Definition fake_ConsumePartition (topic : string) (partition offset : Z)
    (cl : fake_client) : (handle + error) * fake_client :=
  match retained cl !! (topic, partition) with
  | None => (inr (ErrOther "unknown topic or partition"), cl)
  | Some (oldest, newest) =>
      let start :=
        if decide (offset = OffsetNewest) then Some newest
        else if decide (offset = OffsetOldest) then Some oldest
        else if decide (oldest ≤ offset ≤ newest) then Some offset
        else None in
      match start with
      | None => (inr ErrOffsetOutOfRange, cl)
      | Some o =>
          let h := fresh (dom (cursors cl)) in
          (inl h, {| retained := retained cl; cursors := <[h := o]> (cursors cl);
                     closed_streams := closed_streams cl |})
      end
  end.

(** What the documentation of the client promises of the two offsets
    that name an end of the log: a stream asked for at [OffsetNewest] or
    at [OffsetOldest] starts where the log starts or ends now, so the
    request is never out of range.  It may fail otherwise. *)
Class ProviderLaws (P : Type) `{!Provider P} := {
  ConsumePartition_end topic partition offset (cl : P) :
    offset = OffsetNewest ∨ offset = OffsetOldest →
    (ConsumePartition topic partition offset cl).1 ≠ inr ErrOffsetOutOfRange;
}.

#[export] Instance fake_provider : Provider fake_client := {|
  ConsumePartition := fake_ConsumePartition;
  pcm_SetOffset h o cl :=
    {| retained := retained cl; cursors := <[h := o]> (cursors cl);
       closed_streams := closed_streams cl |};
  pcm_Close h cl :=
    (None, {| retained := retained cl; cursors := cursors cl;
              closed_streams := {[h]} ∪ closed_streams cl |});
|}.

(** A client that retains offsets 10 to 20 of partition 0 of topic "t". *)
Definition ex_client : fake_client :=
  {| retained := {[ ("t", 0) := (10, 20) ]}; cursors := ∅; closed_streams := ∅ |}.

(** A consumer at offset 4 with the pending offsets 5 and 7 of [ex_heap], *)
Definition ex_consumer : partitionConsumer :=
  {| pcm := 1%positive; state := {| Info := ex_ledger; Dirty := false |};
     mutex := false; closed := false; dying := false; dead := false |}.

(** one that received metadata and has an empty pending map, *)
Definition ex_consumer_meta : partitionConsumer :=
  {| pcm := 2%positive; state := {| Info := ex_received; Dirty := false |};
     mutex := false; closed := false; dying := false; dead := false |}.

(** one that received metadata and has a nil pending map, *)
Definition ex_consumer_nil : partitionConsumer :=
  {| pcm := 3%positive; state := {| Info := ex_nil_ledger; Dirty := false |};
     mutex := false; closed := false; dying := false; dead := false |}.

(** and the store that holds them at the addresses 1, 2 and 3. *)
Definition ex_world : world fake_client :=
  {| maps := ex_heap;
     consumers := {[ 1%positive := ex_consumer; 2%positive := ex_consumer_meta;
                     3%positive := ex_consumer_nil ]};
     client := ex_client |}.

(** ** Reference definitions *)

(** Two states that differ at most in the metadata of their ledgers. *)
Definition up_to_metadata (st st' : partitionState) : Prop :=
  Dirty st = Dirty st' ∧ Offset (Info st) = Offset (Info st') ∧
  PendingOffsets (Info st) = PendingOffsets (Info st').

(** The consumer the constructor builds around the handle [h]. *)
Definition new_consumer (h : handle) (info : offsetInfo) : partitionConsumer :=
  {| pcm := h; state := {| Info := info; Dirty := false |};
     mutex := false; closed := false; dying := false; dead := false |}.
Lemma MarkOffset_step_Working p offset metadata at_ c a w :
  let t := GoMarkOffset (Some p) offset metadata at_ in
  place_of t = Working → consumers w !! p = Some c →
  abs_state (maps w) (state c) = partial t a → found t c a →
  ∃ t' st', accessor_step t w = Done (t', upd p (set_state st' c) w) ∧
    call_of t' = call_of t ∧ inside t' = true ∧
    PendingOffsets (Info st') = map_of c ∧
    abs_state (maps w) st' = partial t' a ∧ found t' (set_state st' c) a ∧
    Offset (Info (state c)) ≤ Offset (Info st').
Proof.
  intros t Ht Hc Habs Hfound. subst t.
  destruct (abs_state_inv _ _ _ Habs) as (Ho & Hp & Hm & Hd).
  pose proof (upd_same p c w Hc) as Hsame. set (U := upd p) in *.
  destruct at_; try done; cbn [accessor_step MarkOffset_step]; run_accessor;
    rewrite (lookup_total_correct _ _ _ Hc); simpl in *.
  - exists (GoMarkOffset (Some p) offset metadata
              (if decide (Offset (Info (state c)) < offset) then MarkOffsetOffset
               else MarkOffsetUnlock)), (state c).
    rewrite Hsame, Ho. split; [done|]. case_decide; split_and!; try done; try lia.
    cbn [partial]. unfold spec_MarkOffset. by rewrite decide_False.
  - exists (GoMarkOffset (Some p) offset metadata MarkOffsetMetadata),
      (set_Info (set_Offset offset (Info (state c))) (state c)).
    split_and!; try done; [ledger_eq | simpl in *; lia].
  - destruct (decide (metadata ≠ "")) as [Hmeta|Hmeta%dec_stable].
    + exists (GoMarkOffset (Some p) offset metadata MarkOffsetDirty),
        (set_Info (set_Metadata metadata (Info (state c))) (state c)).
      split_and!; try done. cbn [partial]. rewrite decide_False by done. ledger_eq.
    + exists (GoMarkOffset (Some p) offset metadata MarkOffsetDirty), (state c).
      rewrite Hsame. split_and!; try done. cbn [partial].
      rewrite decide_True by done. ledger_eq.
  - exists (GoMarkOffset (Some p) offset metadata MarkOffsetUnlock),
      (set_Dirty true (state c)).
    split_and!; try done. cbn [partial]. unfold spec_MarkOffset.
    rewrite decide_True by done. ledger_eq.
Qed.

Lemma MarkCommitted_step_Working p offset at_ c a w :
  let t := GoMarkCommitted (Some p) offset at_ in
  place_of t = Working → consumers w !! p = Some c →
  abs_state (maps w) (state c) = partial t a → found t c a →
  ∃ t' st', accessor_step t w = Done (t', upd p (set_state st' c) w) ∧
    call_of t' = call_of t ∧ inside t' = true ∧
    PendingOffsets (Info st') = map_of c ∧
    abs_state (maps w) st' = partial t' a ∧ found t' (set_state st' c) a ∧
    Offset (Info (state c)) ≤ Offset (Info st').
Proof.
  intros t Ht Hc Habs Hfound. subst t.
  pose proof (upd_same p c w Hc) as Hsame. set (U := upd p) in *.
  destruct at_; try done; cbn [accessor_step MarkCommitted_step]; run_accessor;
    rewrite (lookup_total_correct _ _ _ Hc); simpl in *.
  exists (GoMarkCommitted (Some p) offset MarkCommittedUnlock),
    (mark_committed offset (state c)).
  cbn [partial]. rewrite <-bool_decide_or, <-Habs, <-abs_mark_committed.
  unfold mark_committed.
  case_bool_decide; [rewrite decide_True by done|rewrite decide_False by done]; simpl.
  - by split_and!.
  - by rewrite Hsame.
Qed.

Lemma State_step_Working ks p at_ c a w :
  let t := GoState ks (Some p) at_ in
  place_of t = Working → consumers w !! p = Some c → is_Some (map_of c) →
  abs_state (maps w) (state c) = partial t a → found t c a →
  ∃ t' h', accessor_step t w = Done (t', set_maps h' w) ∧
    call_of t' = call_of t ∧ inside t' = true ∧
    (∀ r, r ≠ map_of c → map_contents h' r = map_contents (maps w) r) ∧
    abs_state h' (state c) = partial t' a ∧ found t' c a.
Proof.
  intros t Ht Hc [l Hl] Habs Hfound. subst t.
  destruct (abs_state_inv _ _ _ Habs) as (Ho & Hp & Hm & Hd).
  pose proof (set_maps_same w) as Hsame. set (U := set_maps) in *.
  destruct at_ as [| | |st|st|st]; try done; cbn [accessor_step State_step];
    run_accessor; rewrite ?(lookup_total_correct _ _ _ Hc); simpl in *.
  - exists (GoState ks (Some p) (StateInfo (state c))), (maps w). by rewrite Hsame.
  - subst st. unfold map_of in *.
    destruct (decide (Metadata (Info (state c)) = "")) as [Hmeta|Hmeta];
      [|destruct (decide (map_len (maps w) (PendingOffsets (Info (state c))) = 0))
          as [Hlen|Hlen]].
    + eexists _, (maps w). rewrite Hsame. split; [done|]. cbn [partial].
      rewrite spec_State_id by (left; congruence).
      repeat split; try done. cbn [Info set_Info Metadata]. rewrite Serialize_Metadata.
      unfold spec_snapshot. simpl. rewrite decide_True; congruence.
    + destruct (Deserialize_Some (Info (state c)) l (maps w) Hl) as (h' & -> & Hh').
      apply map_len_zero in Hlen. eexists _, h'. split; [done|]. cbn [partial].
      rewrite spec_State_recovers by (unfold pending in *; congruence).
      repeat split; try done.
      * intros r Hr. rewrite Hh', decide_False; congruence.
      * unfold abs_state, set_Pending, pending in *. simpl. f_equal; try done.
        rewrite Hl in Hlen. rewrite Hh', Hl, decide_True, Hlen, Hm by done.
        apply (right_id_L _ _).
      * unfold spec_snapshot. simpl. rewrite decide_False; congruence.
    + eexists _, (maps w). rewrite Hsame. split; [done|]. cbn [partial].
      assert (l_Pending a ≠ ∅) as Hne.
      { rewrite <-Hp. apply map_len_pos. pose proof (map_len_nonneg (maps w)
          (PendingOffsets (Info (state c)))). unfold pending. lia. }
      rewrite spec_State_id by (by right).
      repeat split; try done. unfold spec_snapshot. simpl.
      rewrite decide_False; congruence.
Qed.

(** A statement between [Lock] and [Unlock]: it changes the state of the
    consumer of the goroutine and its map object, and nothing else. *)
Lemma accessor_step_Working t p c a w :
  place_of t = Working → receiver t = Some p → consumers w !! p = Some c →
  is_Some (map_of c) → abs_state (maps w) (state c) = partial t a → found t c a →
  ∃ t' st' h', accessor_step t w = Done (t', set_maps h' (upd p (set_state st' c) w)) ∧
    call_of t' = call_of t ∧ inside t' = true ∧
    PendingOffsets (Info st') = map_of c ∧
    (∀ r, r ≠ map_of c → map_contents h' r = map_contents (maps w) r) ∧
    abs_state h' st' = partial t' a ∧ found t' (set_state st' c) a ∧
    Offset (Info (state c)) ≤ Offset (Info st').
Proof.
  intros Ht Hp Hc Hl Habs Hfound.
  destruct t as [ks c0 at_|c0 offset at_|c0 offset metadata at_];
    unfold receiver in Hp; cbn [call_of target] in Hp; subst c0.
  - destruct (State_step_Working ks p at_ c a w) as (t' & h' & -> & ? & ? & ? & ? & ?);
      try done.
    exists t', (state c), h'. by rewrite upd_same, set_state_id.
  - destruct (MarkCommitted_step_Working p offset at_ c a w)
      as (t' & st' & -> & ? & ? & ? & ? & ? & ?); try done.
    exists t', st', (maps w). by rewrite set_maps_upd.
  - destruct (MarkOffset_step_Working p offset metadata at_ c a w)
      as (t' & st' & -> & ? & ? & ? & ? & ? & ?); try done.
    exists t', st', (maps w). by rewrite set_maps_upd.
Qed.

(** A goroutine keeps its call, and each statement it runs leaves it fewer
    to run. *)
Lemma accessor_step_call t w t' w' :
  accessor_step t w = Done (t', w') → call_of t' = call_of t.
Proof. by destruct t; simpl; intros (? & _ & ->)%exec_fmap_inv. Qed.

Lemma accessor_step_weight t w t' w' :
  accessor_step t w = Done (t', w') → ¬ has_returned t →
  (statements_left t' < statements_left t)%nat.
Proof.
  unfold has_returned.
  destruct t as [ks r at_|r o at_|r o m at_]; simpl;
    intros (at' & Hstep & ->)%exec_fmap_inv Ht; destruct at_, r; try done;
    revert Hstep; simpl; run_accessor;
    repeat first [case_decide | destruct (mutex _) | destruct (_ || _)
                 | destruct (Deserialize _ _) as [[]|]];
    intros [= <- _]; simpl; lia.
Qed.

(** A goroutine that runs alone from its entry does what its call does in
    Consumer.v: it returns and leaves the same store, or panics as the
    call does. *)
Lemma accessor_alone t w :
  place_of t = Entry →
  (accessor_steps (statements_left t) t ;; mret tt) w = run_call (call_of t) w.
Proof.
  destruct t as [ks [p|] []|[p|] o []|[p|] o m []]; try done; intros _;
    cbn [statements_left call_of run_call State MarkCommitted MarkOffset];
    destruct (consumers w !!! p) as [pcm [info dirty] [] ? ? ?] eqn:Hc.
  all: try (by alone_steps).
  - destruct (decide (Metadata info = "")),
      (decide (map_len (maps w) (PendingOffsets info) = 0)),
      (Deserialize info (maps w)) as [[i' h']|err] eqn:HD; by alone_steps.
  - by destruct (decide (o = Offset info)), (decide (Metadata info ≠ "")); alone_steps.
  - by destruct (decide (Offset info < o)), (decide (m ≠ "")); alone_steps.
Qed.

(** *** The accesses of a statement *)

(** The state of a consumer after a store to the consumer at [p]. *)
Lemma state_at_upd_cases p c w q :
  state_at (upd p c w) q = if decide (q = p) then state c else state_at w q.
Proof.
  unfold state_at, consumer_at, upd. simpl. case_decide as Hq.
  - subst. by rewrite lookup_total_insert_eq.
  - by rewrite lookup_total_insert_ne.
Qed.

(** A store to the consumer at [p] changes the cells of [p] whose field
    it changes, and no other cell. *)
Lemma cell_content_upd p c w x :
  match x with
  | OffsetOf q => q = p → Offset (Info (state c)) = Offset (Info (state_at w p))
  | MetadataOf q => q = p → Metadata (Info (state c)) = Metadata (Info (state_at w p))
  | DirtyOf q => q = p → Dirty (state c) = Dirty (state_at w p)
  | PendingOf q =>
      q = p → PendingOffsets (Info (state c)) = PendingOffsets (Info (state_at w p))
  | MapAt _ => True
  end →
  cell_content (upd p c w) x = cell_content w x.
Proof.
  destruct x as [q|q|q|q|r]; simpl; rewrite ?state_at_upd_cases; try done;
    case_decide; subst; intros Hx; by rewrite ?Hx.
Qed.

---------------

*Try it:*
Return the entries exactly through the "request is never" line.

*Finished exercise:*
Definition fake_ConsumePartition (topic : string) (partition offset : Z)
    (cl : fake_client) : (handle + error) * fake_client :=
  match retained cl !! (topic, partition) with
  | None => (inr (ErrOther "unknown topic or partition"), cl)
  | Some (oldest, newest) =>
      let start :=
        if decide (offset = OffsetNewest) then Some newest
        else if decide (offset = OffsetOldest) then Some oldest
        else if decide (oldest ≤ offset ≤ newest) then Some offset
        else None in
      match start with
      | None => (inr ErrOffsetOutOfRange, cl)
      | Some o =>
          let h := fresh (dom (cursors cl)) in
          (inl h, {| retained := retained cl; cursors := <[h := o]> (cursors cl);
                     closed_streams := closed_streams cl |})
      end
  end.

(** What the documentation of the client promises of the two offsets
    that name an end of the log: a stream asked for at [OffsetNewest] or
    at [OffsetOldest] starts where the log starts or ends now, so the
    request is never out of range.  It may fail otherwise. *)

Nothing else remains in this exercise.